Mieux foncer droit dans le mur
Autre point important que j'aimerais vous faire passer. Cet effet stimulant physique et mental, si on y met les bonnes doses, ça fonctionne, mais c'est une arme à double tranchant.
Petite étude de cas. Imaginez que je sois en train de démarrer ma propre petite entreprise. Je viens de changer de métier, donc j'ai un stress énorme de réussir car je démarre de zéro et pourtant faut payer les factures. En plus, c'est un métier passion, donc j'ai bien du mal à mettre la limite entre temps personnel, temps familial et travail. Je ne sais même pas si un jour j'arriverai à gagner ma vie, beaucoup de doutes. Donc je fonce, je ne prends pas le temps de me ressourcer, pas le temps. Semaine après semaine, mois après mois, je tape dans mes réserves.
Que se passe-t-il si je prends des adaptogènes assez énergiques, peut-être comme une rhodiole ou un ginseng, bien dosées, pendant 3 ou 4 semaines ? Ah tiens, je sens que j'ai un regain d'énergie… j'ai l'esprit un peu plus aiguisé. Génial, on fonce. Et là, chers amis, je vais vous dire ce qu'il se passe. C'est qu'à un moment, on se prend un mur. Et lorsqu'on a un nez qui dépasse beaucoup comme le mien, le mur, ça fait très mal. Si ça sonne comme du vécu... je vous laisse terminer la phrase.
Donc attention, lorsque vous travaillez avec ce type de profil. Lorsque j'ai accompagné des personnes qui avaient, par exemple, un travail à responsabilités, ou qui avaient une pratique sportive très intense et qui venaient me demander conseil, je leur ai dit la chose suivante. OK, vous êtes fatigués à ce stade, vous savez pourquoi. Je vais vous proposer un accompagnement. Mais là, votre corps est en train de vous dire que vous tapez dans vos réserves.
Donc en parallèle, qu'allez-vous faire, qu'allez-vous changer pour y remédier. Je ne vais pas être derrière vous, vous êtes adulte responsable, donc vous décidez. Mais sachez que si vous ne changez rien, c'est le mur qui se profile à l'horizon. Ou le précipice, si vous préférez cette image. Comme dirait mon fils, qui fait le malin tombe dans le ravin.

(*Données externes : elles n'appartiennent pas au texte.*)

(* ================================================================== *)
(** ** Further facts on the queue *)

(** [saveUserOffline] writes the [users] table and never the queue. *)
Lemma saveUserOffline_enqueues_nothing (userInfo : UserInfo) (w : World) :
  sync_queue (db (snd (saveUserOffline userInfo w))) = sync_queue (db w).
Proof.
  unfold saveUserOffline, console_log, console_error, emit, try_catch, executeSql,
    bind, ret, throw.
  simpl. destruct (hd false (sql_faults (env w))); reflexivity.
Qed.

(** An entry whose processing throws, with a store that works: the entry
    is counted as failed and the queue is the queue before it with one
    more attempt on the rows that have its id. *)
Lemma failed_dispatch_bumps_attempts (item : QueueRow) (c : Counts) (w : World) :
  store_works w ->
  (exists e, fst (processSyncItem item w) = Throw e) ->
  exists w',
    syncItem item c w = (Return (counted_failed c), w')
    /\ sync_queue (db w')
       = update_where q_id (q_id item) bump_attempts (sync_queue (db w)).
Proof.
  unfold store_works. intros Hw [e He]. revert He.
  open_item. crunch_with ltac:(rewrite ?Hw);
    intros He; try discriminate;
    match goal with
    | H : hd false [] = true |- _ => discriminate H
    | _ => eexists; split; reflexivity
    end.
Qed.

Lemma In_update_where_bump (item : QueueRow) (l : list QueueRow) :
  In item l -> In (bump_attempts item) (update_where q_id (q_id item) bump_attempts l).
Proof.
  intros H. unfold update_where. apply in_map_iff. exists item.
  rewrite Nat.eqb_refl. auto.
Qed.

(** Such an entry is presented again by the next snapshot, with the same
    record, the same operation and one more attempt. *)
Lemma failed_dispatch_is_retried (item : QueueRow) (c : Counts) (w : World) :
  store_works w -> In item (sync_queue (db w)) ->
  (exists e, fst (processSyncItem item w) = Throw e) ->
  exists w' snapshot w'',
    syncItem item c w = (Return (counted_failed c), w')
    /\ getSyncQueue w' = (Return snapshot, w'')
    /\ In (bump_attempts item) snapshot
    /\ record_id (bump_attempts item) = record_id item
    /\ operation (bump_attempts item) = operation item
    /\ attempts (bump_attempts item) = attempts item + 1.
Proof.
  intros Hw Hin He.
  destruct (failed_dispatch_bumps_attempts item c w Hw He) as (w' & E & Q).
  pose proof (keeps_drains_syncItem item c w) as (K & _).
  rewrite E in K. simpl in K. specialize (K Hw). unfold store_works in K.
  exists w'. unfold getSyncQueue, try_catch, executeSql, bind, ret. simpl.
  rewrite K. simpl. eexists. eexists. split; [exact E|]. split; [reflexivity|].
  split; [|repeat split].
  apply In_order_by_created_at. rewrite Q. apply In_update_where_bump. exact Hin.
Qed.

(* ================================================================== *)
(** ** The snapshot of the queue *)

Lemma insert_by_created_at_perm (r : QueueRow) (l : list QueueRow) :
  Permutation (r :: l) (insert_by_created_at r l).
Proof.
  induction l as [|x l IH]; simpl; [apply Permutation_refl|].
  destruct (created_at r <=? created_at x); [apply Permutation_refl|].
  eapply perm_trans; [apply perm_swap|]. apply perm_skip. exact IH.
Qed.

Lemma order_by_created_at_perm (l : list QueueRow) :
  Permutation l (order_by_created_at l).
Proof.
  induction l as [|x l IH]; simpl; [apply perm_nil|].
  eapply perm_trans; [apply perm_skip; exact IH|].
  apply insert_by_created_at_perm.
Qed.

Lemma insert_by_created_at_sorted (r : QueueRow) (l : list QueueRow) :
  StronglySorted not_newer l -> StronglySorted not_newer (insert_by_created_at r l).
Proof.
  induction l as [|x l IH]; simpl; intros H.
  - constructor; constructor.
  - inversion H as [|? ? Hl Hx]; subst.
    destruct (created_at r <=? created_at x) eqn:E.
    + apply Nat.leb_le in E. constructor; [exact H|].
      constructor; [unfold not_newer; lia|].
      eapply Forall_impl; [|exact Hx]. unfold not_newer. intros; lia.
    + apply Nat.leb_gt in E. constructor; [apply IH; exact Hl|].
      eapply Permutation_Forall; [apply insert_by_created_at_perm|].
      constructor; [unfold not_newer; lia | exact Hx].
Qed.
(** Modelled from the spec: [CacheEntry.from_disk_prover]
    (chia/plotting/cache.py): on a miss, a new entry is built from the
    prover by reading its keys. *)
Definition from_disk_prover (now : Q) (p : DiskProver) : t :=
  {| prover := p;
     farmer_public_key := memo_farmer_public_key p;
     pool_public_key := memo_pool_public_key p;
     pool_contract_puzzle_hash := memo_pool_contract_puzzle_hash p;
     plot_public_key := memo_plot_public_key p;
     last_use := now |}.
End CacheEntry.

Module Cache.
(** Modelled from the spec: the cache store (chia/plotting/cache.py): a map
    from path to entry with a dirty bit; [expiry_seconds] is the class
    constant [Cache.expiry_seconds]. *)
Record t := {
  data : gmap Path CacheEntry.t;
  dirty : bool;
  expiry_seconds : Z;
}.

(** Modelled from the spec: [Cache.get], a pure lookup. *)
Definition get (path : Path) (c : t) : option CacheEntry.t := data c !! path.

(** Modelled from the spec: [Cache.update] inserts or overwrites and sets
    the dirty bit. *)
Definition update (path : Path) (e : CacheEntry.t) (c : t) : t :=
  {| data := <[path := e]> (data c); dirty := true;
     expiry_seconds := expiry_seconds c |}.

(** Modelled from the spec: [Cache.remove] is a bulk delete; the dirty bit
    is set if any deletion happened. *)
Definition remove (paths : list Path) (c : t) : t :=
  {| data := foldr delete (data c) paths;
     dirty := dirty c || existsb (λ p, bool_decide (is_Some (data c !! p))) paths;
     expiry_seconds := expiry_seconds c |}.
(** ** Tactics *)

(** Splits hypotheses [do-block = Ok v] into the steps that succeeded. *)
Ltac res_inv_step :=
  match goal with
  | H : _ ≫= _ = Ok _ |- _ => apply bind_Ok in H as (? & ? & ?)
  | H : _ <$> _ = Ok _ |- _ => apply fmap_Ok in H as (? & ? & ?)
  | H : ensure _ _ = Ok _ |- _ => apply ensure_Ok in H
  | H : assert_ _ = Ok _ |- _ => apply assert_Ok in H
  | H : ok_or _ _ = Ok _ |- _ => apply ok_or_Ok in H
  | H : expect _ = Ok _ |- _ => apply expect_Ok in H
  | H : map_err _ _ = Ok _ |- _ => apply map_err_Ok in H
  | H : Ok _ = Ok _ |- _ => injection H as H
  | H : bool_decide _ = true |- _ => apply bool_decide_eq_true in H
  | H : bool_decide _ = false |- _ => apply bool_decide_eq_false in H
  | H : negb _ = true |- _ => apply negb_true_iff in H
  | H : _ && _ = true |- _ => apply andb_true_iff in H as [? ?]
  | H : Err _ = Ok _ |- _ => discriminate H
  | H : Panic = Ok _ |- _ => discriminate H
  end.
Ltac res_inv := repeat (res_inv_step; simplify_eq/=).

(** Case analysis on the boolean comparisons of integers in goal and context. *)
Ltac zbool_step :=
  match goal with
  | H : context [Z.eqb ?a ?b] |- _ => destruct (Z.eqb_spec a b)
  | H : context [Z.leb ?a ?b] |- _ => destruct (Z.leb_spec a b)
  | H : context [Z.ltb ?a ?b] |- _ => destruct (Z.ltb_spec a b)
  | |- context [Z.eqb ?a ?b] => destruct (Z.eqb_spec a b)
  | |- context [Z.leb ?a ?b] => destruct (Z.leb_spec a b)
  | |- context [Z.ltb ?a ?b] => destruct (Z.ltb_spec a b)
  end.
Ltac zbool := repeat (zbool_step; cbn in *; try done; try lia).
(* ===== verification/Bytes.v ===== *)
(** * Byte strings

    Keys and values of the database are byte strings ([Vec<u8>]): lists of [Z] in
    [0, 256).  The file holds the big-endian encodings of the standard library and
    of the [byteorder] reader, and the byte-wise lexicographic order in which
    RocksDB keeps its keys, which on big-endian numbers is the numeric order. *)

From Stdlib Require Import Sorted.
From S2P Require Import Prelude U64.

Notation bytes := (list Z) (only parsing).
Definition is_byte (b : Z) : Prop := 0 <= b < 256.
Definition is_bytes (l : bytes) : Prop := Forall is_byte l.

(** [z.to_be_bytes()] for an [n]-byte integer. *)
Fixpoint to_be_bytes (n : nat) (z : Z) : bytes :=
  match n with
  | O => []
  | S n => (z / 256 ^ Z.of_nat n) mod 256 :: to_be_bytes n z
  end.

(** The number that big-endian bytes stand for. *)
Fixpoint from_be_bytes (l : bytes) : Z :=
  match l with
  | [] => 0
  | b :: l => b * 256 ^ Z.of_nat (length l) + from_be_bytes l
  end.

Definition u64_be (z : Z) : bytes := to_be_bytes 8 z.
#[global] Arguments u64_be : simpl never.

(** [data.read_u64::<BigEndian>()]: reads the first eight bytes. *)
Definition read_u64_be (data : bytes) : result string Z :=
  if (length data <? 8)%nat then Err "failed to fill whole buffer"%string
  else Ok (from_be_bytes (take 8 data)).

(** The order of the keys: byte-wise, a proper prefix first. *)
Fixpoint bytes_ltb (a b : bytes) : bool :=
  match a, b with
  | _, [] => false
  | [], _ :: _ => true
  | x :: a, y :: b => (x <? y) || ((x =? y) && bytes_ltb a b)
  end.
Definition bytes_leb (a b : bytes) : bool := negb (bytes_ltb b a).
Definition bytes_lt (a b : bytes) : Prop := bytes_ltb a b = true.
Definition bytes_le (a b : bytes) : Prop := bytes_leb a b = true.
#[global] Instance bytes_le_dec a b : Decision (bytes_le a b).
Proof. unfold bytes_le. apply _. Defined.

(** ** The order *)

Lemma bytes_ltb_irrefl a : bytes_ltb a a = false.
Proof. induction a as [|x a IH]; cbn; [done|]. by rewrite Z.ltb_irrefl, Z.eqb_refl, IH. Qed.

Lemma bytes_ltb_trans a : forall b c, bytes_ltb a b = true -> bytes_ltb b c = true -> bytes_ltb a c = true.
Proof.
  induction a as [|x a IH]; intros [|y b] [|z c]; cbn; try done.
  rewrite !orb_true_iff, !andb_true_iff, !Z.ltb_lt, !Z.eqb_eq.
  intros [?|[-> ?]] [?|[-> ?]]; [left; lia|by left|by left|]. right. eauto.
Qed.

Lemma bytes_ltb_total a : forall b, bytes_ltb a b = false -> bytes_ltb b a = false -> a = b.
Proof.
  induction a as [|x a IH]; intros [|y b]; cbn; try done.
  rewrite !orb_false_iff, !andb_false_iff, !Z.ltb_ge, !Z.eqb_neq.
  intros [? [?|H1]] [? [?|H2]]; try lia. assert (x = y) as -> by lia. f_equal. auto.
Qed.

#[global] Instance bytes_le_total : Total bytes_le.
Proof.
  intros a b. unfold bytes_le, bytes_leb. destruct (bytes_ltb b a) eqn:E; [|by left].
  right. destruct (bytes_ltb a b) eqn:E'; [|done].
  pose proof (bytes_ltb_trans _ _ _ E E') as H. by rewrite bytes_ltb_irrefl in H.
Qed.

#[global] Instance bytes_le_trans : Transitive bytes_le.
Proof.
  intros a b c. unfold bytes_le, bytes_leb. rewrite !negb_true_iff. intros Hab Hbc.
  destruct (bytes_ltb c a) eqn:E; [|done]. destruct (bytes_ltb b c) eqn:E'.
  - by rewrite (bytes_ltb_trans _ _ _ E' E) in Hab.
  - by rewrite (bytes_ltb_total b c E' Hbc), E in Hab.
Qed.

Lemma bytes_le_antisym a b : bytes_le a b -> bytes_le b a -> a = b.
Proof. unfold bytes_le, bytes_leb. rewrite !negb_true_iff. intros. by apply bytes_ltb_total. Qed.

Lemma bytes_le_lt a b : bytes_le a b -> a <> b -> bytes_lt a b.
Proof.
  intros Hle Hne. unfold bytes_lt. destruct (bytes_ltb a b) eqn:E; [done|].
  exfalso. apply Hne, bytes_ltb_total; [done|]. unfold bytes_le, bytes_leb in Hle. by apply negb_true_iff in Hle.
Qed.

Lemma bytes_leb_false a b : bytes_leb a b = false <-> bytes_lt b a.
Proof. apply negb_false_iff. Qed.

Lemma bytes_lt_le a b : bytes_lt a b -> bytes_le a b.
Proof.
  unfold bytes_lt, bytes_le, bytes_leb. intros H. apply negb_true_iff. destruct (bytes_ltb b a) eqn:E; [|done].
  pose proof (bytes_ltb_trans _ _ _ H E) as Hx. by rewrite bytes_ltb_irrefl in Hx.
Qed.

Lemma bytes_lt_not_le a b : bytes_lt a b <-> ~ bytes_le b a.
Proof. unfold bytes_lt, bytes_le, bytes_leb. rewrite negb_true_iff. destruct (bytes_ltb a b); naive_solver. Qed.

(** ** Big-endian numbers *)

Lemma to_be_bytes_length n z : length (to_be_bytes n z) = n.
Proof. induction n; cbn; congruence. Qed.

Lemma to_be_bytes_bytes n z : is_bytes (to_be_bytes n z).
Proof. induction n; cbn; constructor; [|done]. apply Z.mod_pos_bound. lia. Qed.

Lemma pow256_pos k : 0 <= k -> 0 < 256 ^ k.
Proof. apply Z.pow_pos_nonneg. lia. Qed.

Lemma from_to_be_bytes n z : from_be_bytes (to_be_bytes n z) = z mod 256 ^ Z.of_nat n.
Proof.
  induction n as [|n IH]; cbn [to_be_bytes from_be_bytes]; [by rewrite Z.mod_1_r|].
  rewrite to_be_bytes_length, IH, Nat2Z.inj_succ, Z.pow_succ_r, (Z.mul_comm 256) by lia.
  rewrite Z.rem_mul_r by (pose proof (pow256_pos (Z.of_nat n)); lia). lia.
Qed.

Lemma u64_be_roundtrip z : is_u64 z -> from_be_bytes (u64_be z) = z.
Proof. intros Hz. unfold u64_be. rewrite from_to_be_bytes. change (256 ^ Z.of_nat 8) with (2 ^ 64). by apply Z.mod_small. Qed.

Lemma u64_be_length z : length (u64_be z) = 8%nat.
Proof. apply to_be_bytes_length. Qed.

Lemma read_u64_be_app z rest : is_u64 z -> read_u64_be (u64_be z ++ rest) = Ok z.
Proof.
  intros Hz. unfold read_u64_be. rewrite length_app, u64_be_length.
  change ((8 + length rest <? 8)%nat) with false. cbv iota.
  rewrite (take_app_length' (u64_be z)) by (by rewrite u64_be_length). by rewrite u64_be_roundtrip.
Qed.

Lemma read_u64_be_exact z : is_u64 z -> read_u64_be (u64_be z) = Ok z.
Proof. intros. rewrite <- (app_nil_r (u64_be z)). by apply read_u64_be_app. Qed.

Lemma u64_be_inj a b : is_u64 a -> is_u64 b -> u64_be a = u64_be b -> a = b.
Proof. intros Ha Hb E. by rewrite <- (u64_be_roundtrip a), <- (u64_be_roundtrip b), E. Qed.

Lemma from_be_bytes_bound l : is_bytes l -> 0 <= from_be_bytes l < 256 ^ Z.of_nat (length l).
Proof.
  induction 1 as [|b l Hb _ IH]; cbn [from_be_bytes length]; [lia|].
  rewrite Nat2Z.inj_succ, Z.pow_succ_r by lia. unfold is_byte in Hb. nia.
Qed.

(** On byte strings of one length the order is that of the numbers. *)
Lemma bytes_ltb_be a : forall b, is_bytes a -> is_bytes b -> length a = length b ->
  bytes_ltb a b = (from_be_bytes a <? from_be_bytes b).
Proof.
  induction a as [|x a IH]; intros [|y b] Ha Hb Hl; try done. apply list.Forall_cons in Ha as [Hx Ha]. apply list.Forall_cons in Hb as [Hy Hb].
  injection Hl as Hl. cbn. rewrite IH by done. rewrite Hl.
  pose proof (from_be_bytes_bound a Ha) as Ba. pose proof (from_be_bytes_bound b Hb) as Bb. rewrite Hl in Ba.
  set (w := 256 ^ Z.of_nat (length b)) in *. destruct (Z.ltb_spec x y); cbn.
  - symmetry. apply Z.ltb_lt. nia.
  - destruct (Z.eqb_spec x y) as [->|]; cbn.
    + destruct (Z.ltb_spec (from_be_bytes a) (from_be_bytes b)); symmetry; [apply Z.ltb_lt|apply Z.ltb_ge]; lia.
    + symmetry. apply Z.ltb_ge. nia.
Qed.

Lemma to_from_be_bytes l : is_bytes l -> to_be_bytes (length l) (from_be_bytes l) = l.
Proof.
  intros Hl. pose proof (to_be_bytes_bytes (length l) (from_be_bytes l)) as Hb.
  assert (Hn : from_be_bytes (to_be_bytes (length l) (from_be_bytes l)) = from_be_bytes l).
  { rewrite from_to_be_bytes. apply Z.mod_small. by apply from_be_bytes_bound. }
  apply bytes_ltb_total; rewrite bytes_ltb_be, Hn by (done || by rewrite to_be_bytes_length); apply Z.ltb_irrefl.
Qed.

Lemma bytes_ltb_u64 a b : is_u64 a -> is_u64 b -> bytes_ltb (u64_be a) (u64_be b) = (a <? b).
Proof.
  intros Ha Hb. rewrite bytes_ltb_be by (by rewrite ?u64_be_length || apply to_be_bytes_bytes).
  by rewrite !u64_be_roundtrip.
Qed.

Lemma bytes_le_u64 a b : is_u64 a -> is_u64 b -> bytes_le (u64_be a) (u64_be b) <-> a <= b.
Proof. intros Ha Hb. unfold bytes_le, bytes_leb. rewrite negb_true_iff, bytes_ltb_u64, Z.ltb_ge by done. done. Qed.

(** Comparing concatenations whose first parts have one length. *)
Lemma bytes_ltb_app a : forall b a' b', length a = length b ->
  bytes_ltb (a ++ a') (b ++ b') = bytes_ltb a b || (bool_decide (a = b) && bytes_ltb a' b').
Proof.
  induction a as [|x a IH]; intros [|y b] a' b' Hl; try done. injection Hl as Hl. cbn. rewrite IH by done.
  destruct (Z.ltb_spec x y); [done|]. cbn. destruct (Z.eqb_spec x y) as [->|Hne]; cbn.
  - do 2 f_equal. apply bool_decide_ext. naive_solver.
  - rewrite bool_decide_eq_false_2 by congruence. done.
Qed.

Lemma bytes_ltb_nil_r a : bytes_ltb a [] = false.
Proof. by destruct a. Qed.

Adaptogènes : mon bilan plutôt positif
Ceci dit, mis à part ces points-là, globalement, mon évaluation de ces plantes adaptogènes est très positive. C'est pour ça que j'ai toujours du mal à m'en passer pour ma pratique à l'heure actuelle. Et là attention, très positif mais pas comme plante miracle. Du style je suis stressé et épuisé et hop, une petite gélule d'ashwagandha et 2 jours plus tard ça va mieux... Non. C'est du long terme. Il faut avoir les bonnes formes. Parfois il ne faut pas hésiter à bien doser. Et puis être patient.
Mais elles fournissent un bon accompagnement de tout l'axe nerveux et immunitaire. Ce sont des plantes qui tournent un peu en tâche de fond, pour utiliser un terme informatique. On les démarre, et on les fait tourner pendant plusieurs semaines, aussi longtemps que nécessaire. On les oublie un peu en fait, et plus tard, on se dit "tient, mais en fait, je me sens mieux, ça ne serait pas les plantes adaptogènes ?" Je ne pense pas que ce soit un effet placebo, mais je ne peux pas l'écarter non plus, bien évidemment. En tout cas, en ce qui me concerne, si c'est un effet placebo, les adaptogènes me fournissent l'un des meilleurs effets placebo que je connaisse !
Personnellement, je ne fais pas de fenêtre de prise et de pause, j'estime qu'elles sont un peu longues à s'installer. Il leur faut bien 4 à 6 semaines, puis elles commencent à bien s'exprimer. Donc si le besoin est bel et bien là, je précise, car on ne prend pas les adaptogènes juste comme ça, faut avoir une bonne raison. Mais si le besoin est là, je ne fais pas de pause. Pas de consensus sur ce point-là, vous trouverez des personnes qui procèdent autrement. Parfois, la prise peut durer plusieurs mois.
Risques de déception
Et puis parfois, vous savez quoi ? Elles ne font rien. Elles ne fonctionnent pas. Zéro résultats. "Mais pourtant tu m'avais dit qu'avec l'ashwagandha j'allais pouvoir calmer mes crises d'angoisses et retrouver un meilleur sommeil !". Oui, je t'ai dit ça. "Oui mais ça fait 2 mois que j'en prends, aux bonnes doses, avec un bon produit, et ça marche pas pour moi !". Welcome to the monde merveilleux des plantes médicinales.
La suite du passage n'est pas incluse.